Many types of machines are assembled using such common components as motors, drive shafts, bearings and gears. Mobile machines (machines capable of self-propelled travel) including particular types thereof are no exception. Mobile machines are used for earthmoving, excavating and, in the case of open-pit mining, to remove overburden and expose the valuable mineral or ore beneath such overburden. A dragline, a particular type of mobile machine, is usually used for open-pit mining.
In a smaller machine, "unitary" components are used in assembly. As used in this specification, a unitary component is formed as a single piece, i.e., a complete shaft, gear or the like.
An example of how unitary gear components are used to make a crane swing drive appears in U.S. Pat. No. 4,478,340 (Delago). The bull gear or circle gear shown in FIG. 3 of the Delago patent is made as a single piece. The "upper works" of the crane is caused to rotate on the truck-like chassis by a pinion gear engaged with the circle gear.
However, as machine size increases, it becomes progressively more impractical to make some components as unitary components. In a very large machine, such components would be all-but-impossible to make--machine tools of suitable size either do not exist or are not readily available. And in any event, such a component would be unwieldly to handle.
A specific example involves the swing drive of a large digging machine. If the machine is relatively large, the swing drive will probably have drive components which are "segmented," i.e., made in several pieces. The components shown in FIG. 2 of U.S. Pat. No. 3,888,357 (Bauer et al.) and in FIGS. 3 and 4 of U.S. Pat. No. 4,622,860 (Cametti et al.) are examples.
In the manufacture of large draglines such as shown in U.S. Pat. No. 5,320,431 (Kallenberger), it has been the practice to provide the swing "rack" or bull gear as a number of arc-like gear segments. Such segments are placed end-to-end to form the gear circle and the segments are then mounted on the segment support structure or "tub" as it is often called. Mounting is by welding each segment to the support structure. (The magnitude of the gear fabrication and mounting problem will be better appreciated by understanding that the swing rack on a large dragline may have a diameter of 15-20 feet or more and weight several tons.)
A circular rail is mounted atop the assembled swing rack and bearings supporting the upper, rotating part of the dragline ride on such rail. In cross-section, such rail resembles a railroad-type rail with its outwardly-extending flanges for mounting. Rail mounting is by clearance-fit clip bolts which hold a flange-clamping clip against the rail. Such clip bolts extend through apertures in the gear segment and in the support structure.
While the gear segment mounting arrangement described above has been generally suitable, it is not without its problems. A significant disadvantage arises from the fact that draglines (as well as other types of mobile machines) are subjected to a good deal of mechanical abuse and "shock" loading.

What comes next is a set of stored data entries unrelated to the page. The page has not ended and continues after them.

Lemma append_nil_r (a : string) : a +:+ "" = a.
Proof.
  induction a as [|x a IH]; [done|].
  change (String x (a +:+ "") = String x a). by f_equal.
Qed.

Lemma concat_cons (a : string) (l : list string) :
  String.concat "" (a :: l) = a +:+ String.concat "" l.
Proof. destruct l; simpl; [by rewrite append_nil_r|reflexivity]. Qed.

Lemma load_middle (pre post : list ascii) (c : ascii) :
  load (pre ++ c :: post) (Z.of_nat (length pre)) = Ok c.
Proof.
  unfold load. destruct (decide (0 <= Z.of_nat (length pre))); [|lia].
  by rewrite Nat2Z.id, list_lookup_middle.
Qed.

(** The loop over [len] bytes prints the bytes of the chunk, in order. *)
Lemma print_each_chunk (show : ascii -> string) (chunk : list ascii) :
  forall pre post,
    print_each show (pre ++ chunk ++ post) (Z.of_nat (length pre)) (length chunk)
    = Ok (String.concat "" (map show chunk)).
Proof.
  induction chunk as [|c chunk IH]; intros pre post; simpl; [done|].
  rewrite load_middle. simpl.
  specialize (IH (pre ++ [c]) post).
  rewrite <- app_assoc in IH. simpl in IH.
  rewrite length_app in IH. simpl in IH.
  replace (Z.of_nat (length pre) + 1) with (Z.of_nat (length pre + 1)) by lia.
  rewrite IH. simpl. f_equal. symmetry.
  apply (concat_cons (show c) (map show chunk)).
Qed.

Lemma print_each_take (show : ascii -> string) (buf : list ascii) (n : nat) :
  (n <= length buf)%nat ->
  print_each show buf 0 n = Ok (String.concat "" (map show (take n buf))).
Proof.
  intros Hn.
  pose proof (print_each_chunk show (take n buf) [] (drop n buf)) as Hp.
  simpl in Hp. rewrite take_drop, length_take_le in Hp by done. exact Hp.
Qed.

Lemma concat_show_ascii (chunk : list ascii) :
  String.concat "" (map show_ascii chunk)
  = string_of_list_ascii (map printable_or_dot chunk).
Proof.
  induction chunk as [|c chunk IH]; [done|].
  rewrite map_cons, concat_cons, IH. reflexivity.
Qed.

Lemma printf_02hhx_hex2 (c : ascii) : printf_02hhx c = hex2 c.
Proof. destruct c as [[] [] [] [] [] [] [] []]; vm_compute; reflexivity. Qed.

Lemma debug_show_reply_take (buf : list ascii) (n : nat) :
  (n <= length buf)%nat ->
  debug_show_reply buf (Z.of_nat n) = Ok (debug_rendering (take n buf) +:+ nl).
Proof.
  intros Hn. unfold debug_show_reply, debug_rendering.
  rewrite Nat2Z.id, !print_each_take by done. simpl.
  rewrite concat_show_ascii, !append_assoc.
  do 3 f_equal. apply map_ext. intros c. apply printf_02hhx_hex2.
Qed.

(** C8.  [debug_show_reply] prints, for the first [len] bytes of the
    buffer, two lowercase hex digits per byte with no separator, two
    spaces, and the bytes with every non-printable one replaced by a
    dot (then a newline). *)
Theorem debug_show_reply_rendering (buf : list ascii) (len : Z) :
  0 <= len <= Z.of_nat (length buf) ->
  debug_show_reply buf len
  = Ok (debug_rendering (take (Z.to_nat len) buf) +:+ nl).
Proof.
  intros Hlen. rewrite <- (Z2Nat.id len) at 1 by lia.
  apply debug_show_reply_take. lia.
Qed.

(** What [read] leaves in a zeroed [reply], for a chunk that fits. *)
Lemma read_into_fits (data : list ascii) :
  (length data <= BUFLEN)%nat ->
  read_into (zeroed BUFLEN) data
  = (data ++ drop (length data) (zeroed BUFLEN), Z.of_nat (length data)).
Proof.
  intros Hlen. unfold read_into, zeroed.
  rewrite length_replicate, take_ge by done. done.
Qed.

(** In debug mode [read_reply] shows the debug rendering of the whole
    chunk. *)
Lemma read_reply_debug cfg fd it s data :
  serial_read it = Some data -> (length data <= BUFLEN)%nat ->
  debug cfg <> 0 ->
  read_reply cfg fd it s
  = (Ok 0, emit s [Stdout (debug_rendering data +:+ nl); Fflush]).
Proof.
  intros Hread Hlen Hdebug. unfold read_reply.
  rewrite Hread, read_into_fits by done.
  destruct (debug cfg =? 0) eqn:Hd; [lia|]. simpl.
  rewrite debug_show_reply_take, take_app_length; [done|].
  rewrite length_app. lia.
Qed.

(** C9.  For a chunk with an embedded NUL, plain mode writes only the
    bytes before the first NUL, and annotate mode reports the full
    number of bytes read (and shows the same truncated string). *)
Theorem read_reply_embedded_nul cfg fd it s data :
  serial_read it = Some data -> (length data <= BUFLEN)%nat ->
  NUL ∈ data -> debug cfg = 0 -> trace cfg = 0 ->
  (annotate cfg = 0 ->
     read_reply cfg fd it s
     = (Ok 0, emit s [Stdout (string_of_list_ascii (before_nul data)); Fflush])) /\
  (annotate cfg <> 0 ->
     read_reply cfg fd it s
     = (Ok 0,
        emit s [Stdout ("read " +:+ printf_2d (Z.of_nat (length data)) +:+
                        " bytes {" +:+ string_of_list_ascii (before_nul data) +:+
                        "}" +:+ nl); Fflush])).
Proof.
  intros Hread Hlen Hnul Hdebug Htrace.
  assert (cstring (data ++ drop (length data) (zeroed BUFLEN))
          = Ok (before_nul data)) as Hstr.
  { rewrite cstring_before_nul.
    - by rewrite before_nul_app_l.
    - apply elem_of_app. by left. }
  split; intros Hann; unfold read_reply;
    rewrite Hread, read_into_fits, Hdebug, Htrace by done; simpl.
  - rewrite Hann. simpl. by rewrite Hstr.
  - destruct (annotate cfg =? 0) eqn:Ha; [lia|]. simpl. by rewrite Hstr.
Qed.

(** ** Console lines *)

Lemma fgets_line_newline (body rest : list ascii) : forall n,
  NL ∉ body -> (length body < n)%nat ->
  fgets_line n (body ++ NL :: rest) = (body ++ [NL], rest).
Proof.
  induction body as [|c body IH]; intros n Hnl Hlen; simpl in *.
  - destruct n as [|n]; [lia|]. simpl. by destruct (decide (NL = NL)).
  - destruct n as [|n]; [lia|]. simpl.
    apply not_elem_of_cons in Hnl as [Hc Hnl].
    destruct (decide (c = NL)); [congruence|].
    rewrite IH by (done || lia). done.
Qed.

Lemma fgets_line_full (n : nat) : forall stream,
  (n <= length stream)%nat -> NL ∉ take n stream ->
  fgets_line n stream = (take n stream, drop n stream).
Proof.
  induction n as [|n IH]; intros stream Hlen Hnl.
  - by destruct stream.
  - destruct stream as [|c stream]; simpl in *; [lia|].
    apply not_elem_of_cons in Hnl as [Hc Hnl].
    destruct (decide (c = NL)); [congruence|].
    rewrite IH by (done || lia). done.
Qed.

Lemma fgets_some (stream line rest : list ascii) :
  stream <> [] -> fgets_line (BUFLEN - 1) stream = (line, rest) ->
  fgets (zeroed BUFLEN) BUFLEN stream = Some (line_buffer line, rest).
Proof.
  intros Hne Hline. unfold fgets. rewrite Hline. by destruct stream.
Qed.

Lemma not_elem_of_insert (l : list ascii) (i : nat) (x y : ascii) :
  x ∉ l -> x <> y -> x ∉ <[i := y]> l.
Proof.
  intros Hl Hxy Hin. apply list_elem_of_In in Hin.
  assert (Forall (fun c => x <> c) (<[i := y]> l)) as Hall.
  { apply Forall_insert; [|done]. apply Forall_forall. intros c Hc ->. done. }
  rewrite Forall_forall in Hall. apply list_elem_of_In in Hin. by apply (Hall x).
Qed.

Lemma size_sub_1 (n : Z) : 0 < n < 2 ^ 64 -> size_sub n 1 = n - 1.
Proof. intros Hn. unfold size_sub. apply Z.mod_small. lia. Qed.

Lemma store_inside (buf : list ascii) (i : nat) (c : ascii) :
  (i < length buf)%nat -> store buf (Z.of_nat i) c = Ok (<[i := c]> buf).
Proof.
  intros Hi. unfold store. destruct (decide _) as [_|Hout]; [|lia].
  by rewrite Nat2Z.id.
Qed.

Lemma NUL_CR : NUL <> CR.
Proof. discriminate. Qed.

(** Mode 1 on a line without NUL: the last byte becomes CR. *)
Lemma nl_remap_1_line (line : list ascii) :
  NUL ∉ line -> (0 < length line <= BUFLEN - 1)%nat ->
  nl_remap 1 (line_buffer line)
  = Ok (line_buffer (<[(length line - 1)%nat := CR]> line)).
Proof.
  intros Hnul Hlen. unfold nl_remap, line_buffer.
  rewrite strlen_line by done. simpl.
  rewrite size_sub_1 by (unfold BUFLEN in *; lia).
  replace (Z.of_nat (length line) - 1) with (Z.of_nat (length line - 1)) by lia.
  rewrite store_inside by (rewrite length_app; lia).
  rewrite insert_app_l by lia. unfold slack. by rewrite length_insert.
Qed.

(** Mode 2 on a line without NUL: the last byte becomes CR and the
    terminator becomes a newline; both stores are inside the array. *)
Lemma nl_remap_2_line (line : list ascii) :
  NUL ∉ line -> (0 < length line <= BUFLEN - 1)%nat ->
  nl_remap 2 (line_buffer line)
  = Ok (<[(length line - 1)%nat := CR]> line ++ NL :: slack line).
Proof.
  intros Hnul Hlen. unfold nl_remap, line_buffer. fold (slack line).
  rewrite strlen_line by done. simpl.
  rewrite size_sub_1 by (unfold BUFLEN in *; lia).
  replace (Z.of_nat (length line) - 1) with (Z.of_nat (length line - 1)) by lia.
  rewrite store_inside by (rewrite length_app; lia). simpl.
  rewrite insert_app_l by lia.
  rewrite strlen_line by (apply not_elem_of_insert; [done|apply NUL_CR]).
  simpl. rewrite store_inside by (rewrite length_app; simpl; lia).
  pose proof (insert_app_r (<[(length line - 1)%nat := CR]> line)
                (NUL :: slack line) 0 NL) as Hins.
  rewrite Nat.add_0_r in Hins. by rewrite Hins.
Qed.

Lemma slack_room (line : list ascii) :
  (length line < BUFLEN - 1)%nat ->
  exists tail, slack line = NUL :: tail.
Proof.
  intros Hlen. unfold slack, zeroed. rewrite drop_replicate.
  destruct (BUFLEN - S (length line))%nat as [|k] eqn:Hk; [lia|].
  by exists (replicate k NUL).
Qed.

Lemma slack_full (line : list ascii) :
  length line = (BUFLEN - 1)%nat -> slack line = [].
Proof.
  intros Hlen. unfold slack, zeroed. rewrite drop_replicate, Hlen. done.
Qed.

Lemma console_part_ready cfg fd it s line rest :
  console_ready it -> stdin s <> [] ->
  fgets_line (BUFLEN - 1) (stdin s) = (line, rest) ->
  console_part cfg fd it s
  = match buf' ← nl_remap (nlmap cfg) (line_buffer line); cstring buf' with
    | Ok bytes => (Next, emit (set_stdin s rest) [SysWrite fd bytes])
    | Undef f => (UB f, set_stdin s rest)
    end.
Proof.
  intros Hready Hne Hline. unfold console_part.
  destruct (_ =? 0) eqn:Hz; [unfold console_ready in Hready; lia|].
  by rewrite (fgets_some _ _ _ Hne Hline).
Qed.

(** A line that ends in a newline and leaves room in the buffer is
    written as it is in mode 0, with CR for the newline in mode 1, and
    with CR and a newline in mode 2 (which needs one byte more). *)
Lemma console_part_newline_line cfg fd it s body rest :
  console_ready it -> stdin s = body ++ NL :: rest ->
  NL ∉ body -> NUL ∉ body -> (length body + 1 <= BUFLEN - 1)%nat ->
  (nlmap cfg = 0 ->
     console_part cfg fd it s
     = (Next, emit (set_stdin s rest) [SysWrite fd (body ++ [NL])])) /\
  (nlmap cfg = 1 ->
     console_part cfg fd it s
     = (Next, emit (set_stdin s rest) [SysWrite fd (body ++ [CR])])) /\
  (nlmap cfg = 2 -> (length body + 2 <= BUFLEN - 1)%nat ->
     console_part cfg fd it s
     = (Next, emit (set_stdin s rest) [SysWrite fd (body ++ [CR; NL])])).
Proof.
  intros Hready Hin Hnl Hnul Hlen.
  assert (NUL ∉ body ++ [NL]) as Hnul'.
  { apply not_elem_of_app. split; [done|].
    intros Hx. apply list_elem_of_singleton in Hx. discriminate. }
  assert (length (body ++ [NL]) = (length body + 1)%nat) as Hl
    by (rewrite length_app; done).
  assert (<[(length (body ++ [NL]) - 1)%nat := CR]> (body ++ [NL]) = body ++ [CR])
    as Hcr.
  { pose proof (insert_app_r body [NL] 0 CR) as Hins.
    rewrite Nat.add_0_r in Hins. rewrite Hl, Nat.add_sub. exact Hins. }
  assert (console_part cfg fd it s
          = match buf' ← nl_remap (nlmap cfg) (line_buffer (body ++ [NL]));
                  cstring buf' with
            | Ok bytes => (Next, emit (set_stdin s rest) [SysWrite fd bytes])
            | Undef f => (UB f, set_stdin s rest)
            end) as ->.
  { apply console_part_ready; [done|rewrite Hin; by destruct body|].
    rewrite Hin. apply fgets_line_newline; [done|lia]. }
  split; [|split].
  - intros ->. simpl. unfold line_buffer. by rewrite cstring_line.
  - intros ->. rewrite nl_remap_1_line by (done || lia). simpl.
    rewrite Hcr. unfold line_buffer. rewrite cstring_line; [done|].
    apply not_elem_of_app. split; [done|].
    intros Hx. apply list_elem_of_singleton in Hx. discriminate.
  - intros -> Hroom. rewrite nl_remap_2_line by (done || lia). simpl.
    rewrite Hcr.
    destruct (slack_room (body ++ [NL])) as [tail ->]; [lia|].
    replace ((body ++ [CR]) ++ NL :: NUL :: tail)
      with ((body ++ [CR; NL]) ++ NUL :: tail) by (by rewrite <- !app_assoc).
    rewrite cstring_line; [done|].
    apply not_elem_of_app. split; [done|].
    intros Hx. apply elem_of_cons in Hx as [Hx|Hx]; [discriminate|].
    apply list_elem_of_singleton in Hx. discriminate.
Qed.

Welds are rather brittle and the welds holding a gear segment to the support structure develop cracks and fail. The gear segment formerly secured by the failed welds must immediately be replaced or at least re-attached as the swing drive cannot be operated with even one non-functional gear segment. If worn or detached segments are to be replaced with new, the common practice is to place a new segment at a specific place formerly occupied by the worn or detached segment and then weld such new segment in place.
And the clip bolts are of little value in preventing weld cracking. Such clip bolts, being of the clearance-fit type, do not prevent slight, momentary radial shifts in position of a gear segment as a shock load is imposed on such segment. It is the slight radial shifts that cracks welds. Further, bolts are commonly used (and are intended to be used) as "tension" or clamping devices. That is, they depend for their clamping holding power upon being stretched slightly as the nut is tightened.
Broken welds and resulting machine downtime (which, with the advent of the invention, is unnecessary) translate into machine operating costs. Very clearly, a reduction in machine operating costs benefits the seller, the buyer and in the case of a dragline, those purchasing products made from the mineral being mined.
An improvement in the way a machine component such as a gear segment is mounted on a support structure would be an important advance in the art.